CROMWELL, CT — With used car prices skyrocketing recently, consumers are turning to the internet to find a deal. Better Business Bureau Serving Connecticut is warning consumers to hit the brakes on these types of transactions. Our office has received multiple inquiries and reports to BBB’s Scam Tracker
about a con involving used cars purchased over the internet.
How the Scam Works
You see a used car listing online or through a sponsored ad on social media. You begin communicating with the seller. You agree to the deal and are asked to wire money for the vehicle to a shipping/escrow company. The seller claims they will keep your payment in escrow for five days to make sure you’re satisfied with your purchase.
In another scam, the seller claims that her husband has recently died and that she’s trying to get rid of his old car because it’s “brought back bad memories.” The seller says someone else was going to buy the car but didn’t get the loan, so it’s ready to be shipped.

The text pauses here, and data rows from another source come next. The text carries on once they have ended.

Lemma safe_bind (m : M A) (k : A -> M B) : safe m -> (forall a, safe (k a)) -> safe (pbind m k).
Proof.
  intros Hm Hk s b s' Hs H. apply pbind_ok in H as (a & s1 & H1 & H2).
  apply Hm in H1 as [Hs1 B1]; [|done]. apply Hk in H2 as [Hs2 B2]; [|done].
  split; [done|by eapply balanced_trans].
Qed.

(** The continuation of a computation may rely on its result. *)
Lemma safe_lift_bind (r : result InstructionError A) (k : A -> M B) :
  (forall a, r = Ok a -> safe (k a)) -> safe (pbind (lift r) k).
Proof. intros Hk s b s' Hs H. apply pbind_ok in H as (a & s1 & [Hr ->]%lift_ok & H). by eapply Hk. Qed.

Lemma safe_same_state (m : M A) : same_state m -> safe m.
Proof. intros Hm s a s' Hs H. apply Hm in H as ->. split; [done|]. apply balanced_refl, Hs. Qed.

Lemma local_bind (m : M A) (k : A -> M B) : local m -> (forall a, local (k a)) -> local (pbind m k).
Proof.
  intros Hm Hk s b s' H. apply pbind_ok in H as (a & s1 & H1 & H2).
  apply Hm in H1. apply Hk in H2. congruence.
Qed.

Lemma local_same_state (m : M A) : same_state m -> local m.
Proof. intros Hm s a s' H. by apply Hm in H as ->. Qed.
End SafeCombinators.

Section SafeOps.
Context {A : Type} {BA : Borsh A}.

Lemma same_state_pret {X} (a : X) : same_state (pret a).
Proof. intros s b s' H. by pinv. Qed.
Lemma same_state_lift {X} (r : result InstructionError X) : same_state (lift r).
Proof. intros s b s' H. by pinv. Qed.
Lemma same_state_fail_if b e : same_state (fail_if b e).
Proof. intros s u s' H. by pinv. Qed.
Lemma same_state_fail {X} e : same_state (@fail X e).
Proof. done. Qed.
Lemma same_state_account ia : same_state (account ia).
Proof. intros s u s' H. by pinv. Qed.
Lemma same_state_next it : same_state (next_account_info it).
Proof. intros s u s' H. by pinv. Qed.
Lemma same_state_load ia e : same_state (load A ia e).
Proof. intros s u s' H. by pinv. Qed.
Lemma same_state_clock_get cx : same_state (clock_get cx).
Proof. intros s u s' H. by pinv. Qed.
Lemma same_state_clock_from_account_info {E : Env} cx ia : same_state (clock_from_account_info cx ia).
Proof. intros s u s' H. unfold clock_from_account_info in H. by pinv. Qed.

Lemma safe_put_data ia (d : list byte) s u s' :
  pstate_ok s -> put (ia_key ia) (set_acc_data d (get_acc (mem s) (ia_key ia))) s = Ok (u, s') ->
  pstate_ok s' /\ balanced (rt s) (rt s').
Proof.
  intros [Hm Hr] H. pinv. split; [|by apply balanced_refl]. split; [|done].
  apply lamports_ok_insert; [done|]. apply Hm.
Qed.

Lemma safe_serialize_into (v : A) ia : safe (serialize_into v ia).
Proof.
  intros s u s' Hs H. unfold serialize_into in H. apply pbind_ok in H as (a & s1 & Ha & H).
  apply account_ok in Ha as [-> ->]. apply pbind_ok in H as (? & s1 & Hf & H).
  apply fail_if_ok in Hf as [_ ->]. by eapply safe_put_data.
Qed.

Lemma safe_copy_into (v : A) ia : safe (copy_into v ia).
Proof.
  intros s u s' Hs H. unfold copy_into in H. apply pbind_ok in H as (a & s1 & Ha & H).
  apply account_ok in Ha as [-> ->]. apply pbind_ok in H as (? & s1 & Hf & H).
  apply fail_if_ok in Hf as [_ ->]. by eapply safe_put_data.
Qed.

Lemma safe_write_lamports ia l : is_u64 l -> safe (write_lamports ia l).
Proof.
  intros Hl s u s' [Hm Hr] H. apply write_lamports_ok in H as ->.
  split; [|by apply balanced_refl]. split; [|done]. by apply lamports_ok_insert.
Qed.

Lemma local_serialize_into (v : A) ia : local (serialize_into v ia).
Proof. intros s u s' H. pinv. done. Qed.
Lemma local_copy_into (v : A) ia : local (copy_into v ia).
Proof. intros s u s' H. pinv. done. Qed.
Lemma local_write_lamports ia l : local (write_lamports ia l).
Proof. intros s u s' H. pinv. done. Qed.
End SafeOps.

#[export] Hint Resolve safe_bind safe_same_state local_bind local_same_state
  same_state_pret same_state_lift same_state_fail_if same_state_fail same_state_account same_state_next
  same_state_load same_state_clock_get same_state_clock_from_account_info safe_serialize_into safe_copy_into safe_write_lamports
  local_serialize_into local_copy_into local_write_lamports : psafe.

Section Execute.
Context {E : Env} {X : ExecLaws} (cx : Ctx).

Lemma process_callee_balanced p ias d ta ta' :
  lamports_ok (ta_accounts ta) -> process_callee cx p ias d ta = Ok ta' -> balanced ta ta'.
Proof.
  intros Hok H. unfold process_callee, push, pop in H. rinv.
  repeat case_match; try by eapply exec_balanced.
  eapply allowed_balanced; [done|by eapply system_process_allowed].
Qed.

Lemma translate_balanced infos memory l ta st :
  lamports_ok memory -> lamports_ok (ta_accounts ta) ->
  foldM (translate_account cx infos memory) (ta, []) l = Ok st -> balanced ta st.1.
Proof.
  intros Hm Hok H.
  eapply (foldM_invariant (fun st : TransactionAccounts * list InstructionAccount => balanced ta st.1)) in H; [done| |by apply balanced_refl].
  intros [t1 l1] st2 ia _ B1 H1. unfold translate_account in H1. rinv. destruct x as [i c].
  case_match; [by rinv|]. case_match; [|done]. rinv. simpl in *.
  eapply balanced_trans; [exact B1|].
  hyp (update_callee_account _ _ _ _ = Ok _) as Hu.
  apply (update_callee_account_ok _ [c]) in Hu as [A2 _]; [|by left|apply Hm|apply B1].
  eapply allowed_balanced; [apply B1|exact A2].
Qed.

Lemma update_caller_ok l ta memory memory' :
  lamports_ok memory -> lamports_ok (ta_accounts ta) ->
  foldM (update_caller_account cx ta) memory l = Ok memory' -> lamports_ok memory'.
Proof.
  intros Hm Hok H. eapply (foldM_invariant lamports_ok) in H; [done| |done].
  intros m1 m2 ia _ Hm1 H1. unfold update_caller_account in H1. case_match; rinv; [done|].
  apply lamports_ok_insert; [done|]. simpl. apply Hok.
Qed.

Lemma safe_invoke_signed ix infos seeds : safe (invoke_signed cx ix infos seeds).
Proof.
  intros s u s' [Hm Hr] H. unfold invoke_signed in H. pinv.
  hyp (foldM (translate_account _ _ _) _ _ = Ok _) as Ht. apply translate_balanced in Ht as Bt; [|done..].
  hyp (process_callee _ _ _ _ _ = Ok _) as Hp. apply process_callee_balanced in Hp as Bp; [|apply Bt].
  hyp (foldM (update_caller_account _ _) _ _ = Ok _) as Hu. apply update_caller_ok in Hu; [|done|apply Bp].
  split; [split; [done|apply Bp]|]. by eapply balanced_trans.
Qed.

(** A successful instruction conserves the lamports of the transaction. *)
Lemma execute_conserves (program : M unit) ta ta' :
  safe program -> lamports_ok (ta_accounts ta) -> ta_lamports_delta ta = 0 ->
  execute cx program ta = Ok ta' -> total_lamports (ta_accounts ta') = total_lamports (ta_accounts ta).
Proof.
  intros Hsafe Hok Hd H. unfold execute, pop in H. pinv. bool_to_prop.
  hyp (program _ = Ok _) as Hp. apply Hsafe in Hp as [[Hm Hr] B]; [|by split]. simpl in B.
  hyp (deserialize_parameters _ _ _ = Ok _) as Hs.
  apply deserialize_parameters_allowed in Hs as [_ _ B' _]; [|done..].
  destruct B as [B _]. lia.
Qed.

(** A program that calls no other program changes only what it may change:
    the data and the owner of its own accounts, the balances it may debit, and
    nothing at all of an account that is not writable. *)
Lemma execute_local_allowed (program : M unit) ta ta' :
  safe program -> local program -> lamports_ok (ta_accounts ta) ->
  execute cx program ta = Ok ta' -> allowed (cx_program_id cx) (cx_accounts cx) ta ta'.
Proof.
  intros Hsafe Hloc Hok H. unfold execute, pop in H. pinv.
  hyp (program _ = Ok _) as Hp. apply Hloc in Hp as Hrt. simpl in Hrt.
  apply Hsafe in Hp as [[Hm Hr] _]; [|by split].
  hyp (deserialize_parameters _ _ _ = Ok _) as Hs. rewrite Hrt in Hs.
  exact (deserialize_parameters_allowed _ _ _ _ Hm Hok Hs).
Qed.
End Execute.
#[export] Hint Resolve safe_invoke_signed : psafe.

(** ** Typed account data *)

Lemma stored_ne {A} `{Borsh A} (v : A) k j m : j <> k -> get_acc (stored v k m) j = get_acc m j.
Proof. intros. unfold stored. by rewrite get_acc_insert_ne. Qed.

Lemma stored_data {A} `{Borsh A} (v : A) k m :
  acc_data (get_acc (stored v k m) k) = overwrite (borsh_ser v) (acc_data (get_acc m k)).
Proof. unfold stored. by rewrite get_acc_insert_eq. Qed.

Lemma stored_lamports {A} `{Borsh A} (v : A) k m j :
  acc_lamports (get_acc (stored v k m) j) = acc_lamports (get_acc m j).
Proof. unfold stored. rewrite get_acc_insert. by case_decide; subst. Qed.

Lemma stored_owner {A} `{Borsh A} (v : A) k m j :
  acc_owner (get_acc (stored v k m) j) = acc_owner (get_acc m j).
Proof. unfold stored. rewrite get_acc_insert. by case_decide; subst. Qed.

Lemma holds_stored_ne {A B} `{Borsh A} `{Borsh B} (v : A) (w : B) k j m :
  j <> k -> holds (stored v k m) j w <-> holds m j w.
Proof. intros. unfold holds. by rewrite stored_ne. Qed.

Lemma holds_inj {A} `{Borsh A} m k (v w : A) : holds m k v -> holds m k w -> v = w.
Proof. unfold holds. congruence. Qed.

Lemma holds_acc {A} `{Borsh A} m m' k (v : A) : get_acc m k = get_acc m' k -> holds m k v <-> holds m' k v.
Proof. unfold holds. by intros ->. Qed.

In each instance, the criminal makes the fraud appear legitimate by assuring that the transaction will occur through a third party’s buyer protection program. So far, our investigation reveals that all of the company websites point to a virtual office in Hartford.
According to the FBI, scammers may fake a sense of urgency for selling the car, such as moving or being deployed by the military and receiving the vehicle as part of a divorce settlement.
After the transaction, the criminal typically ignores all follow-up calls, text messages, and e-mails or may demand additional payments. In the end, the consumer does not receive their car and is never able to recoup their losses. Aside from the monetary losses, consumers may put personal banking information at risk through these scams.